Бетховен также выказывает благородство, но не говорит об этом. Он посвятил графине Эрдеди несколько произведений, не причинив ей ущерба нескромной откровенностью. Наибольшую пылкость в любви проявляют те, кто меньше всего твердит о ней. Полны таинственных признаний две поэтичные сонаты соч. 102. Анна-Мария — еще одно неясное видение в потайной жизни композитора. От Брейнинга мы знаем о многочисленных успехах Бетховена у женщин. Но «Фиделио» — свидетельство более значительное, чем всякая анекдотическая болтовня, — его признания дочери Джанастазио говорят о том, что искал он только единственную спутницу, которой мог бы отдать всю свою страсть. Слова Терезы подтверждают чистоту его чувств по отношению к женщинам, достойным этого имени. Лишь после смерти Дейма он стал домогаться руки утонченной и чуткой Жозефины, живого прообраза его Леоноры. Нравственное богатство Терезы привлекает и в то же время сдерживает Бетховена.
Возможно, мы так никогда и не узнаем, с кем связывал его маленький золотой перстень, который он носил на пальце; однако мы знаем, что он никогда не согласился бы раздвоить свое существо, разъединить любовь к искусству и поклонение добродетели. Он не так часто взывает к добродетели, как Руссо; чаще он размышляет о ней. Превыше всего — подобно героям «Фиделио» — Бетховен ставит долг.
XI
Человек. Источники его вдохновения
В предисловии, написанном к переводу «Учеников в Саисе», Морис Метерлинк отказывается от поисков духовных первоисточников творчества Новалиса: подлинная внутренняя жизнь часто зависит от неведомых событий. В своей интеллектуальной автобиографии Гёте пренебрегает значительными фактами своего прошлого, но подолгу останавливается на незатейливых детских играх. «Душа никогда не слушает, но иногда слышит, и если мы вернемся к истокам нашего нового и окончательного существования, то зачастую найдем словцо пьяницы, девки или сумасшедшего как раз в ту пору, когда мудрейшие среди наших наставников тщетно поучали нас в течение многих лет». При всем уважении к этим доводам, применимым к музыкантам в еще большей степени, нежели к поэтам и писателям, хотелось бы, однако, узнать, какие духовные влияния мог испытать столь гениальный человек.

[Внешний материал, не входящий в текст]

Lemma load_profile_loop_readable profile_directory list_files index langsize self :
  all_readable profile_directory list_files →
  load_profile_loop profile_directory list_files index langsize self
  = load_json_loop (profile_texts profile_directory list_files) index langsize self.
Proof.
  revert index self. induction list_files as [|filename rest IH];
    intros index self Hread; [done|].
  assert (all_readable profile_directory rest) as Hrest.
  { intros f Hf. apply Hread. by right. }
  rewrite load_profile_loop_cons, profile_texts_cons.
  destruct (loaded_file _ _) eqn:Hloaded; [|by apply IH].
  destruct (Hread filename) as [j Hj]; [by left|done|]. rewrite Hj.
  rewrite load_json_loop_cons. destruct j as [|profile]; [done|].
  destruct (add_profile _ _ _ _) as [self1 [[]|e]] eqn:Hadd; [by apply IH|].
  apply add_profile_Raise in Hadd. by destruct e.
Qed.

(** X11: on a directory in which every name that is not skipped is a
    file that can be read, [load_profile] does to the factory, and yields,
    what the loop of [load_json_profile] does on the texts of those files
    in listing order, with [langsize] the number of names listed, the
    skipped ones included. *)
Theorem load_profile_as_json now profile_directory mode directory list_files self :
  profile_listing now profile_directory mode = Return (directory, list_files) →
  list_files ≠ [] →
  all_readable directory list_files →
  load_profile now profile_directory mode self
  = load_json_loop (profile_texts directory list_files) 0
      (Z.of_nat (length list_files)) self.
Proof.
  intros Hlisting Hne Hread. unfold load_profile, bind, lift. rewrite Hlisting. cbn.
  destruct list_files as [|filename rest] eqn:Hfiles; [done|]. rewrite <- Hfiles in *.
  by apply load_profile_loop_readable.
Qed.

Lemma load_profile_as_json_witness :
  load_profile sample_now sample_directory "classic" new_factory
  = load_json_loop [WellFormed sample_en; WellFormed sample_fr] 0 3 new_factory.
Proof.
  apply (load_profile_as_json sample_now sample_directory "classic" sample_directory
           [".DS_Store"; "en"; "fr"]%string new_factory).
  - reflexivity.
  - discriminate.
  - intros filename Hin Hloaded. apply list_elem_of_In in Hin. cbn in Hin.
    destruct Hin as [<-|[<-|[<-|[]]]].
    + discriminate Hloaded.
    + by eexists.
    + by eexists.
Defined.

Lemma load_profile_loop_FileLoadError
    profile_directory list_files index langsize self self' :
  load_profile_loop profile_directory list_files index langsize self
  = (self', Raise (LangDetectException FileLoadError)) →
  ∃ filename,
    filename ∈ list_files
    ∧ loaded_file profile_directory filename = true
    ∧ path_join profile_directory filename = Some (File Unreadable).
Proof.
  revert index self. induction list_files as [|filename rest IH]; intros index self; [done|].
  rewrite load_profile_loop_cons.
  destruct (loaded_file _ _) eqn:Hloaded.
  - destruct (loaded_file_isfile _ _ Hloaded) as [f Hf]. rewrite Hf.
    destruct f as [|[|profile]]; [|done|].
    + intros _. exists filename. split; [by left|done].
    + destruct (add_profile _ _ _ _) as [self1 [[]|e]] eqn:Hadd.
      * intros (f & Hin & ?)%IH. exists f. split; [by right|done].
      * apply add_profile_Raise in Hadd. by destruct e.
  - intros (f & Hin & ?)%IH. exists f. split; [by right|done].
Qed.

(** X12: [load_profile] raises the exception with code [FileLoadError]
    only for a file that cannot be opened: some name of the listing that
    was not skipped is such a file.  No failure of a profile's content is
    reported under that code. *)
Theorem load_profile_file_load_error now profile_directory mode self self' :
  load_profile now profile_directory mode self
  = (self', Raise (LangDetectException FileLoadError)) →
  ∃ directory list_files filename,
    profile_listing now profile_directory mode = Return (directory, list_files)
    ∧ filename ∈ list_files
    ∧ loaded_file directory filename = true
    ∧ path_join directory filename = Some (File Unreadable).
Proof.
  unfold load_profile, bind, lift.
  destruct (profile_listing _ _ _) as [[directory list_files]|e] eqn:Hlisting; cbn.
  - destruct list_files as [|filename rest] eqn:Hfiles; [done|]. rewrite <- Hfiles.
    intros (f & Hf)%load_profile_loop_FileLoadError. by exists directory, list_files, f.
  - apply profile_listing_Raise in Hlisting. intros [= _ ->].
    by destruct Hlisting as [?|[?|?]].
Qed.
(** * Walk-forward evaluation core of the trading bot

    Shallow embedding of
    - [common/signal_generation.py]: [performance_score] (trade simulator)
      and [find_interval_score] (interval scorer);
    - [scripts/generate_rolling_predictions.py]: the rolling train-predict
      loop of [main] (window scheduler, trainer dispatcher, orchestrator),
      the label cast before it and its score report;
    - [common/signal_generation.py]: the row predicates of
      [generate_signals], [generate_score_high_low] and
      [combined_relative_score];
    - [common/model_store.py]: [get_model] with the [models] table, and
      [load_models];
    - [common/feature_generation.py]: [add_threshold_feature].

    Python integers are unbounded, so they are [Z].  Prices are exact
    numbers ([Z]); scores and thresholds are exact rationals ([Q]) that
    are only compared; the arithmetic on score columns is kept abstract. *)

From Stdlib Require Import String.
From Stdlib Require Import List ZArith Lia Bool QArith.
From Stdlib Require Import Sorted Permutation Qabs.
Import ListNotations.
Open Scope Z_scope.

(* ================================================================== *)
(** * Trade simulator: [performance_score] *)
(* ================================================================== *)

Module Trade.

(** One tuple of [df.itertuples(name=None)] after the column selection
    [df[[sell_signal_column, buy_signal_column, price_column]]]:
    [(index, top_score, bot_score, price)]. *)
Record Row : Type := mkRow {
  index : Z;
  top_score : bool;   (* sell signal *)
  bot_score : bool;   (* buy signal *)
  price : Z
}.

(** The tuple [(index, is_buy_mode, price, profit)] appended to [longs] or
    [shorts]. *)
Record Event : Type := mkEvent {
  ev_index : Z;
  ev_mode : bool;
  ev_price : Z;
  ev_profit : Z
}.

(** The local variables of [performance_score]. *)
Record State : Type := mkState {
  is_buy_mode : bool;
  performance_long : Z;
  long_count : Z;
  long_profitable : Z;
  longs : list Event;
  performance_short : Z;
  short_count : Z;
  short_profitable : Z;
  shorts : list Event
}.

Definition init : State :=
  mkState true 0 0 0 [] 0 0 0 [].

(** [l[-1][2] - ... if len(l) > 0 else 0]: the price of the last recorded
    event, when there is one. *)
Definition last_price (l : list Event) : option Z :=
  match rev l with
  | [] => None
  | e :: _ => Some (ev_price e)
  end.

(** Body of the [for] loop. *)
Definition step (s : State) (r : Row) : State :=
  if is_buy_mode s then
    if bot_score r then
      let profit := match last_price (longs s) with
                    | Some p => p - price r
                    | None => 0
                    end in
      mkState false
              (performance_long s) (long_count s) (long_profitable s) (longs s)
              (performance_short s + profit)
              (short_count s + 1)
              (if 0 <? profit then short_profitable s + 1 else short_profitable s)
              (shorts s ++ [mkEvent (index r) (is_buy_mode s) (price r) profit])
    else s
  else
    if top_score r then
      let profit := match last_price (shorts s) with
                    | Some p => price r - p
                    | None => 0
                    end in
      mkState true
              (performance_long s + profit)
              (long_count s + 1)
              (if 0 <? profit then long_profitable s + 1 else long_profitable s)
              (longs s ++ [mkEvent (index r) (is_buy_mode s) (price r) profit])
              (performance_short s) (short_count s) (short_profitable s) (shorts s)
    else s.

(** The loop over the rows, from a given state. *)
Fixpoint run_from (s : State) (rows : list Row) : State :=
  match rows with
  | [] => s
  | r :: rows' => run_from (step s r) rows'
  end.

Definition run (rows : list Row) : State := run_from init rows.

(** The returned tuple. *)
Definition performance_score (rows : list Row)
  : Z * Z * Z * Z * Z * Z * list Event * list Event :=
  let s := run rows in
  (performance_long s, performance_short s, long_count s, short_count s,
   long_profitable s, short_profitable s, longs s, shorts s).

(** Rows built from three aligned columns under a default [RangeIndex]. *)
Fixpoint rows_from (i : Z) (sell buy : list bool) (prices : list Z) : list Row :=
  match sell, buy, prices with
  | s :: sell', b :: buy', p :: prices' =>
      mkRow i s b p :: rows_from (i + 1) sell' buy' prices'
  | _, _, _ => []
  end.

Definition sum_profit (l : list Event) : Z :=
  fold_right (fun e acc => ev_profit e + acc) 0 l.

(** The bookkeeping invariant of the simulator. *)
Record consistent (s : State) : Prop := mkConsistent {
  c_long_len : long_count s = Z.of_nat (length (longs s));
  c_short_len : short_count s = Z.of_nat (length (shorts s));
  c_long_sum : performance_long s = sum_profit (longs s);
  c_short_sum : performance_short s = sum_profit (shorts s);
  c_long_prof : 0 <= long_profitable s <= long_count s;
  c_short_prof : 0 <= short_profitable s <= short_count s;
  c_alternate : short_count s - long_count s = (if is_buy_mode s then 0 else 1)
}.

End Trade.

(* ================================================================== *)
(** * Python exceptions *)
(* ================================================================== *)

Module Py.

Inductive exn : Type :=
| KeyError                    (* missing column *)
| IndexError                  (* [iloc] position out of bounds *)
| ValueError (msg : string)
| ZeroDivisionError
| OtherError (msg : string).  (* any other exception *)

Inductive result (A : Type) : Type :=
| Ok (a : A)
| Raise (e : exn).

Arguments Ok {A} a.
Arguments Raise {A} e.

Definition bind {A B : Type} (r : result A) (k : A -> result B) : result B :=
  match r with
  | Ok a => k a
  | Raise e => Raise e
  end.

Definition of_option {A : Type} (e : exn) (o : option A) : result A :=
  match o with
  | Some a => Ok a
  | None => Raise e
  end.

End Py.

Notation "x <- c1 ;; c2" := (Py.bind c1 (fun x => c2))
  (at level 61, c1 at next level, right associativity).

(* ================================================================== *)
(** * Data frames *)
(* ================================================================== *)

Module Frame.
Import Py.

(** A scalar of a column. *)
Inductive scalar : Type :=
| SBool (b : bool)
| SInt (z : Z)
| SNum (q : Q).

(** A column with its dtype.  Missing values are outside the model. *)
Inductive Series : Type :=
| BoolCol (l : list bool)
| IntCol (l : list Z)
| NumCol (l : list Q).

(** A table: its named columns, in column order. *)
Definition DataFrame : Type := list (string * Series).

Definition series_length (s : Series) : nat :=
  match s with
  | BoolCol l => length l
  | IntCol l => length l
  | NumCol l => length l
  end.

Definition columns {S : Type} (df : list (string * S)) : list string :=
  map fst df.

(** [df[c]] as an expression; [None] is Python's [KeyError].  The column
    names of a table are taken to be distinct ([df[c]] on a repeated name is
    a frame, which is not modelled). *)
Fixpoint get_column {S : Type} (df : list (string * S)) (c : string)
  : option S :=
  match df with
  | [] => None
  | (c', s) :: df' => if String.eqb c' c then Some s else get_column df' c
  end.

(** [df[c] = s]: replaces the column in place when it exists, else appends
    it as the last column. *)
Fixpoint set_column {S : Type} (df : list (string * S)) (c : string) (s : S)
  : list (string * S) :=
  match df with
  | [] => [(c, s)]
  | (c', s') :: df' =>
      if String.eqb c' c then (c', s) :: df'
      else (c', s') :: set_column df' c s
  end.

Definition nrows (df : DataFrame) : nat :=
  match df with
  | [] => O
  | (_, s) :: _ => series_length s
  end.

End Frame.

(* ================================================================== *)
(** * Interval scorer: [find_interval_score] *)
(* ================================================================== *)

Module Interval.
Import Py Frame.

Definition interval_no_column : string := "interval_no".

Definition greater_than_threshold (score_column : string) : string :=
  String.append score_column "_greater_than_threshold".

Definition int_of_bool (b : bool) : Z := if b then 1 else 0.

(** [Series.diff()]: the first entry is missing; on a boolean column the
    others are the exclusive or with the previous row, on a numeric column
    the difference to it. *)
Fixpoint diff_bool (prev : bool) (l : list bool) : list (option scalar) :=
  match l with
  | [] => []
  | b :: l' => Some (SBool (xorb b prev)) :: diff_bool b l'
  end.

Fixpoint diff_int (prev : Z) (l : list Z) : list (option scalar) :=
  match l with
  | [] => []
  | z :: l' => Some (SNum (inject_Z (z - prev))) :: diff_int z l'
  end.

Fixpoint diff_num (prev : Q) (l : list Q) : list (option scalar) :=
  match l with
  | [] => []
  | q :: l' => Some (SNum (q - prev)%Q) :: diff_num q l'
  end.

Definition diff (s : Series) : list (option scalar) :=
  match s with
  | BoolCol [] | IntCol [] | NumCol [] => []
  | BoolCol (b :: l) => None :: diff_bool b l
  | IntCol (z :: l) => None :: diff_int z l
  | NumCol (q :: l) => None :: diff_num q l
  end.

(** [out.iloc[0] = v]. *)
Definition iloc0_set (out : list (option scalar)) (v : scalar)
  : result (list (option scalar)) :=
  match out with
  | [] => Raise IndexError
  | _ :: out' => Ok (Some v :: out')
  end.

(** [astype(int)] of one value: booleans become 0/1, floats are truncated
    towards zero, a missing value cannot be converted. *)
Definition int_of_scalar (v : option scalar) : result Z :=
  match v with
  | None => Raise (ValueError "cannot convert missing value to integer")
  | Some (SBool b) => Ok (int_of_bool b)
  | Some (SInt z) => Ok z
  | Some (SNum q) => Ok (Z.quot (Qnum q) (Zpos (Qden q)))
  end.
(** * Verification of the media-processing pipeline orchestration

    A shallow embedding of the JavaScript sources (core/MediaProcessor.js,
    core/EventEmitter.js, core/utils.js, audio/*.js, video/*.js) and the
    properties stated about them.

    Conventions of the embedding:
    - JavaScript numbers are exact rationals ([Q]) where the code is
      evaluated on concrete inputs (configuration values, pixel arithmetic).
      The gain control, which uses [Math.exp], [Math.pow], [Math.log10] and
      [Math.sqrt], is given twice: over the real numbers ([R]) for what
      does not depend on rounding, and over IEEE 754 binary64 for the gains
      that the code computes.
    - [undefined] is the absence of a value ([None]).
    - A thrown [Error] is a [Throw] carrying the message of the source.
    - [async] functions are run to completion: an [await] is a sequence
      point, and a rejected promise is a [Throw]. *)

From Stdlib Require Import String Ascii List ZArith QArith Qround Reals Lra Lia.
From Stdlib Require Import DecimalString Permutation.
From stdpp Require Import base option gmap strings.
Import ListNotations.

Local Open Scope string_scope.
Local Open Scope list_scope.

(** ** Completions: a call either returns or throws *)

Inductive result (A : Type) : Type :=
| Return (a : A)
| Throw (message : string).
Arguments Return {A} a.
Arguments Throw {A} message.

#[global] Instance result_ret : MRet result := @Return.

#[global] Instance result_bind : MBind result := fun A B k r =>
  match r with
  | Return a => k a
  | Throw m => Throw m
  end.

(** ** JavaScript values of the configuration model *)

Module JS.

#[warnings="-register-all"]
Inductive value : Type :=
| VNull
| VBool (b : bool)
| VNum (q : Q)
| VStr (s : string)
| VArr (xs : list value)
| VObj (fields : list (string * value)).

(** ToBoolean. *)
Definition truthy (v : value) : bool :=
  match v with
  | VNull => false
  | VBool b => b
  | VNum q => negb (Qeq_bool q 0)
  | VStr s => negb (String.eqb s "")
  | VArr _ | VObj _ => true
  end.

(** [typeof v === 'object' && !Array.isArray(v)] for a truthy [v]. *)
Definition is_plain_object (v : value) : bool :=
  match v with
  | VObj _ => true
  | _ => false
  end.

(** The property key of array position [i]. *)
Definition index_key (i : nat) : string :=
  NilZero.string_of_uint (Nat.to_uint i).

(** A key is an array index when it is the canonical decimal spelling of an
    integer below 2^32 - 1; such keys are enumerated first, in ascending
    order, before the other keys in creation order. *)
Definition array_index (k : string) : option N :=
  match NilZero.uint_of_string k with
  | Some u =>
      let n := N.of_uint u in
      if (String.eqb (NilZero.string_of_uint (N.to_uint n)) k
          && (n <? 4294967295)%N)%bool
      then Some n else None
  | None => None
  end.

Fixpoint obj_get (fs : list (string * value)) (k : string) : option value :=
  match fs with
  | [] => None
  | (k', v) :: rest => if String.eqb k' k then Some v else obj_get rest k
  end.

Fixpoint replace_prop (k : string) (v : value) (fs : list (string * value))
  : list (string * value) :=
  match fs with
  | [] => []
  | (k', v') :: rest =>
      if String.eqb k' k then (k', v) :: rest
      else (k', v') :: replace_prop k v rest
  end.

Fixpoint insert_index (n : N) (k : string) (v : value)
  (fs : list (string * value)) : list (string * value) :=
  match fs with
  | [] => [(k, v)]
  | (k', v') :: rest =>
      match array_index k' with
      | Some n' =>
          if (n' <? n)%N then (k', v') :: insert_index n k v rest
          else (k, v) :: fs
      | None => (k, v) :: fs
      end
  end.
(* ================================================================== *)
(** * The text that the two replacers put in front of a line *)
(* ================================================================== *)

Lemma indentReplacer_exact config line_end pre l post :
  (l = [] -> post = []) ->
  (Z.of_nat (length (pre ++ l ++ post)) < 2 ^ 31)%Z ->
  indentReplacer config line_end (leading_run l) (length pre) (pre ++ l ++ post)
  = Ok (if match l with
           | [] => false
           | c :: _ => N.eqb c LF || N.eqb c CR
           end || (length pre =? line_end)
        then leading_run l
        else if insertSpaces config
             then repeat SPACE
                    ((countBlanks l (tabSize config) / tabSize config + 1)
                     * tabSize config)
             else repeat TAB
                    (countBlanks l (tabSize config) / tabSize config + 1)).
Proof.
  intros Hl Hlen. unfold indentReplacer.
  rewrite !char_is_app_head by assumption.
  rewrite !length_app in Hlen.
  set (T := tabSize config).
  assert (Hcond : (match l with [] => false | x :: _ => N.eqb x LF end
                   || match l with [] => false | x :: _ => N.eqb x CR end
                   || (length pre =? line_end))
                  = (match l with
                     | [] => false
                     | c :: _ => N.eqb c LF || N.eqb c CR
                     end || (length pre =? line_end))).
  { destruct l; reflexivity. }
  rewrite Hcond. clear Hcond.
  destruct (_ || (length pre =? line_end)); [reflexivity|].
  rewrite countLeadingSpaces_0, countBlanks_leading_run.
  set (w := countBlanks l T).
  destruct (Nat.eq_dec T 0) as [E0|Hpos].
  - rewrite E0. change (Z.of_nat 0) with 0%Z. rewrite trunc_div_0_r.
    destruct (insertSpaces config); reflexivity.
  - assert (Hw : w <= length l * T).
    { unfold w. pose proof (countBlanks_bound l T).
      replace (Nat.max 1 T) with T in * by lia. assumption. }
    rewrite (indent_tab_count w T (length l)) by lia.
    destruct (insertSpaces config).
    + rewrite <- Nat2Z.inj_mul. apply js_repeat_of_nat.
    + apply js_repeat_of_nat.
Qed.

Самообразование имело для Бетховена важнейшее значение. В конце жизни он задался целью составить для своих друзей список вдохновлявших его литературных произведений; будучи врагом программной музыки, крайне неприязненно относясь к «музыкальным картинам», он, по словам Риса, все же никогда не приступал к сочинению, не задавшись определенным сюжетом. В последние месяцы жизни он беседует с Шиндлером об Аристотеле, Эврипиде и Шекспире; нетрудно разгадать, что в этих беседах он разъясняет собственные замыслы. Хотя Шиндлер и упрекает своего друга в склонности к романтическим эпиграфам, — «музыка не должна и не может дать направление чувству», — тем не менее он пытается постигнуть смысл Трио, посвященного эрцгерцогу (соч. 97). Несомненно, Бетховен стремился не только чаровать нас удачными звукосочетаниями. Его музыка повинуется определенным задачам, поставленным разумом. Чтобы исследовать их, чтобы избегнуть всяких неуклюжих и неуместных толкований, лучшим путеводителем будет для нас сам Бетховен.